Walking in a Vet’s Boots: Moments of Sharing War!

Praying at the Vietnam Memorial 1987 in Washington. DC

Praying at the Vietnam Memorial 1987 in Washington. DC

During the 1980s I was an in-patient Psych RN for the VA and a Volunteer at the local Vet Center (I had a couples communication skills group). My family had thought it odd that I should work at the VA; I have always been anti-War. I however found no conflict of interest; as anti-War as I have always been I have also always been pro-Humanity! It was an Honor to know and care for Veterans…so many of them expressed to me their deep Humanity in the throes of what so many of them came to see as “the pure evil of War”— something our own politicians and government have no concept of. War breaks and kills the body, minds, and spirits of all its victims regardless of who the “enemy” is. It seems to me that the real perpetrators of War — the governments, politicians, and funders (those with money) — close their minds to what real War is. Wars do not bring an end to differences in ideologies, religions, or perceived power and entitlements….Wars devastate the land and All Life forms upon it. Wars are an obscene act of  Brutality, Torture, Genocide and Extermination and bring forth all the baser evils that Humankind has towards one and other and Mother{Earth} Herself!  

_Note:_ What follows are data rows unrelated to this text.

(** On arrays of one length the lexicographic order is the numeric order of
    the big-endian integers. *)
Lemma bytes_compare_be a b :
  length a = length b -> bytes_compare a b = (be_decode a ?= be_decode b).
Proof.
  revert b. induction a as [|x a IH]; intros [|y b] Hl; try done.
  injection Hl as Hl. cbn [bytes_compare]. rewrite !be_decode_cons.
  assert (zlen a = zlen b) as Hz by (unfold zlen; lia). rewrite Hz.
  pose proof (be_decode_range a) as Ha. pose proof (be_decode_range b) as Hb. rewrite Hz in Ha.
  destruct (Z.compare_spec (byte_to_Z x) (byte_to_Z y)) as [E|E|E].
  - rewrite (IH b Hl), E. symmetry. apply Z.add_compare_mono_l.
  - symmetry. apply Z.compare_lt_iff. nia.
  - symmetry. apply Z.compare_gt_iff. nia.
Qed.
Lemma bytes_ltb_be a b : length a = length b -> bytes_ltb a b = (be_decode a <? be_decode b).
Proof. intros. unfold bytes_ltb, Z.ltb. by rewrite bytes_compare_be. Qed.
Lemma bytes_leb_be a b : length a = length b -> bytes_leb a b = (be_decode a <=? be_decode b).
Proof. intros. unfold bytes_leb, Z.leb. by rewrite bytes_compare_be. Qed.

Lemma bytes_compare_refl a : bytes_compare a a = Eq.
Proof. induction a; cbn; [done|]. by rewrite Z.compare_refl. Qed.
Lemma bytes_compare_eq a b : bytes_compare a b = Eq -> a = b.
Proof.
  revert b. induction a as [|x a IH]; intros [|y b] H; cbn in H; try done.
  destruct (Z.compare_spec (byte_to_Z x) (byte_to_Z y)) as [E|E|E]; try done.
  f_equal; [by apply (inj byte_to_Z)|by apply IH].
Qed.
Lemma bytes_compare_antisym a b : bytes_compare b a = CompOpp (bytes_compare a b).
Proof.
  revert b. induction a as [|x a IH]; intros [|y b]; cbn; try done.
  rewrite Z.compare_antisym. destruct (byte_to_Z x ?= byte_to_Z y); cbn; auto.
Qed.
Lemma bytes_compare_lt_trans a b c :
  bytes_compare a b = Lt -> bytes_compare b c = Lt -> bytes_compare a c = Lt.
Proof.
  revert b c. induction a as [|x a IH]; intros [|y b] [|z c]; cbn; try done.
  destruct (Z.compare_spec (byte_to_Z x) (byte_to_Z y)) as [E1|E1|E1],
    (Z.compare_spec (byte_to_Z y) (byte_to_Z z)) as [E2|E2|E2],
    (Z.compare_spec (byte_to_Z x) (byte_to_Z z)) as [E3|E3|E3]; try done; try lia.
  apply IH.
Qed.
#[global] Instance bytes_ordered : Ordered bytes_compare.
Proof.
  split; [apply bytes_compare_antisym| |apply bytes_compare_lt_trans].
  by intros a b c ->%bytes_compare_eq.
Qed.
#[global] Instance bytes_le_total : Total bytes_le.
Proof.
  intros a b. unfold bytes_le, bytes_leb. rewrite (bytes_compare_antisym a b).
  destruct (bytes_compare a b); cbn; auto.
Qed.
#[global] Instance bytes_le_trans : Transitive bytes_le.
Proof.
  intros a b c. unfold bytes_le, bytes_leb.
  destruct (bytes_compare a b) eqn:E1, (bytes_compare b c) eqn:E2; try done; intros _ _;
    try (apply bytes_compare_eq in E1 as ->); try (apply bytes_compare_eq in E2 as ->).
  all: rewrite ?bytes_compare_refl, ?E1, ?E2; try done.
  by rewrite (bytes_compare_lt_trans a b c).
Qed.
#[global] Instance bytes_le_antisymm : AntiSymm (=) bytes_le.
Proof.
  intros a b. unfold bytes_le, bytes_leb. rewrite (bytes_compare_antisym a b).
  destruct (bytes_compare a b) eqn:E; cbn; try done. intros _ _. by apply bytes_compare_eq.
Qed.

(** ** Codecs

    [codec enc dec wf]: [dec] reads back exactly what [enc] writes for
    well-formed values ([codec_complete]) and accepts nothing else
    ([codec_sound]): the encoding is unique, so decoded data is not malleable. *)
Record codec {A} (enc : A -> bytes) (dec : reader A) (wf : A -> Prop) : Prop := {
  codec_complete a rest : wf a -> dec (enc a ++ rest) = Some (a, rest);
  codec_sound bs a rest : dec bs = Some (a, rest) -> bs = enc a ++ rest /\ wf a;
}.
Arguments codec_complete {A enc dec wf} _ a rest.
Arguments codec_sound {A enc dec wf} _ {bs a rest}.

Lemma reader_bind_run {A B} (m : reader A) (k : A -> reader B) bs :
  (m ≫= k) bs = match m bs with Some (a, bs) => k a bs | None => None end.
Proof. done. Qed.
Lemma reader_bind_Some {A B} (m : reader A) (k : A -> reader B) bs b rest :
  (m ≫= k) bs = Some (b, rest) <->
  exists a bs', m bs = Some (a, bs') /\ k a bs' = Some (b, rest).
Proof. rewrite reader_bind_run. destruct (m bs) as [[??]|]; naive_solver. Qed.
Lemma none_if_Some c bs u rest : none_if c bs = Some (u, rest) <-> c = false /\ rest = bs.
Proof. unfold none_if. destruct c, u; naive_solver. Qed.
Lemma reader_ret_Some {A} (a b : A) bs rest :
  (mret a : reader A) bs = Some (b, rest) <-> b = a /\ rest = bs.
Proof. cbv [mret reader_ret]. naive_solver. Qed.
Lemma remaining_Some bs n rest : remaining bs = Some (n, rest) <-> n = zlen bs /\ rest = bs.
Proof. unfold remaining. naive_solver. Qed.

Lemma read_opt_Some {A} (o : option A) a bs rest :
  read_opt o bs = Some (a, rest) <-> o = Some a /\ rest = bs.
Proof. unfold read_opt. destruct o; naive_solver. Qed.

Lemma codec_vec n : codec (fun bs => bs) (read_vec n) (fun bs => length bs = n).
Proof.
  unfold read_vec. split.
  - intros a rest <-. rewrite length_app.
    destruct (Nat.ltb_spec (length a + length rest) (length a)); [lia|].
    by rewrite take_app_length, drop_app_length.
  - intros bs a rest. destruct (Nat.ltb_spec (length bs) n); [done|].
    intros [= <- <-]. rewrite take_drop, length_take. split; [done|lia].
Qed.
Lemma codec_le k : codec (le_bytes k) (read_le k) (uint (8 * Z.of_nat k)).
Proof.
  unfold read_le. split.
  - intros a rest Ha. rewrite reader_bind_run.
    rewrite (codec_complete (codec_vec k)) by apply le_bytes_length.
    cbv [mret reader_ret]. by rewrite le_decode_le_bytes_id.
  - intros bs a rest (x & bs' & Hx & Hr)%reader_bind_Some.
    apply reader_ret_Some in Hr as [-> ->].
    apply (codec_sound (codec_vec k)) in Hx as [-> <-]. rewrite le_bytes_le_decode.
    split; [done|]. unfold uint. rewrite <- pow256. apply le_decode_range.
Qed.
Lemma codec_u16 : codec le_u16 read_u16 is_u16. Proof. apply (codec_le 2). Qed.
Lemma codec_u32 : codec le_u32 read_u32 is_u32. Proof. apply (codec_le 4). Qed.
Lemma codec_u64 : codec le_u64 read_u64 is_u64. Proof. apply (codec_le 8). Qed.
Lemma codec_u8 : codec (fun b => [b]) read_u8 (fun _ => True).
Proof. split; [done|]. intros [|b bs] a rest; cbn; naive_solver. Qed.

Section read_many.
Context {A : Type} {enc : A -> bytes} {dec : reader A} {wf : A -> Prop}.
Context (Hc : codec enc dec wf).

As anti-War as I am, I did not bring my views of War to work with me. My job was Healer and Caregiver not Preacher. My job was to Listen with Empathy and Compassion. My job was to Teach and to Speak Words of Comfort and Acceptance. So many patients touched my life, but there was one who unknowingly changed my life! He was one of our Nam Vets and I treated him no differently than I treated my other patients; I was however one of the those Nurses who took the time to sit and talk with and listen to their patients. He was a nice guy who was very depressed and had positive symptoms of PTSD. He was fairly quiet and it took some time to draw him out of himself. One day we were talking and we shared something incredible, although he was unaware of what we shared!  He was relaying an incident in the Nam and had an intense Flashback which he somehow pulled me into. For a few moments I was in his shoes or actually in his boots. I could see, smell, hear, and feel Vietnam thru him. He was walking thru dense wet forest wary of mines, on lookout after a heavy rain. His boots made a squishy sound from walking on mud, wet leaves and small twigs. There was a chill in the air even though it was hot and damp and humid. It was intolerable. I had never experienced anything like that in my life! He was deep into his Flashback and did not notice me as he talked. When it was over he was exhausted, but felt better for having me listen to him. I had to pull myself together quickly. He asked permission to take a nap; he felt perhaps he could get some needed sleep. Sleep was something he had little of because of his recurrent nightmares. He had a restful nap for about an hour and that night was one of the very few that he had no nightmares that he could remember.

As for me, for the rest of my shift I felt numb with a sense of disbelief. A couple of staff asked me if I was coming down with something because I looked ill. I did not tell anyone about what had happened and I was on the verge of tears and felt like vomiting for the rest of the day. There was no one that I thought I could talk to; no one I thought would understand. In this way I was definitely in simpatico with so many Veterans! At home late that night as I slept I was back in the Nam. My God it was brutal! I felt such oppression, such deep sadness and deep fear. I woke up shaking and in a cold sweat. The next day at work I went in to see the head Psychiatrist on our ward who was also a Nam Vet. He made time to speak with me; he had a true compassion for our patients. I told him in detail what transpired, without his interference or judgement. When I finished telling him my experience he said it was an unusual thing to have happen, but he did not think I was crazy or making it up. I said I thought it was a Honor and Privilege, and I had a more profound sense of what our Vets went thru; I was grateful…but it was not something I would wish to happen again. Then the Good Doctor and Myself cried over the Pain and Futility of War!

In May of 1987 I went to Washington, DC to visit the Vietnam Memorial. After immersing myself at the Wall for 2 days….Smudging it (from a distance), Praying and Crying over it for those who died, for those who were MIA, and for those who came home broken…the ones I tried to help repair …I went and sat near the Potomac River and wrote the following Poem.

I have touched The Wall and felt the pain of souls gone before their time. The sighs of the young and vital, now forgotten by all but just a few. They cry in anguish as they see others falling in other places, other times in states less than grace. There is wonder, have all the lessons been lost?
I have touched The Wall and seen the names–now holding hollow faces. Young and young in many colors with eyes no longer seeing, but the tears still fall. So many tears to fill the oceans, crying for the dead, crying for the maimed, crying for the lost minds and youth and joy and sacred spirits. Tears and crying again and again and again.
I have touched The Wall and put my hands to the names. So many different names. Their essences are envisioned in my mind. Names with different sounds. Visions of so many different people. But the sound of the last breath always sounds the same.
5/27/87; BFW

*** I am so Thankful for the work that I was allowed to do and I know for some I did help to make a difference.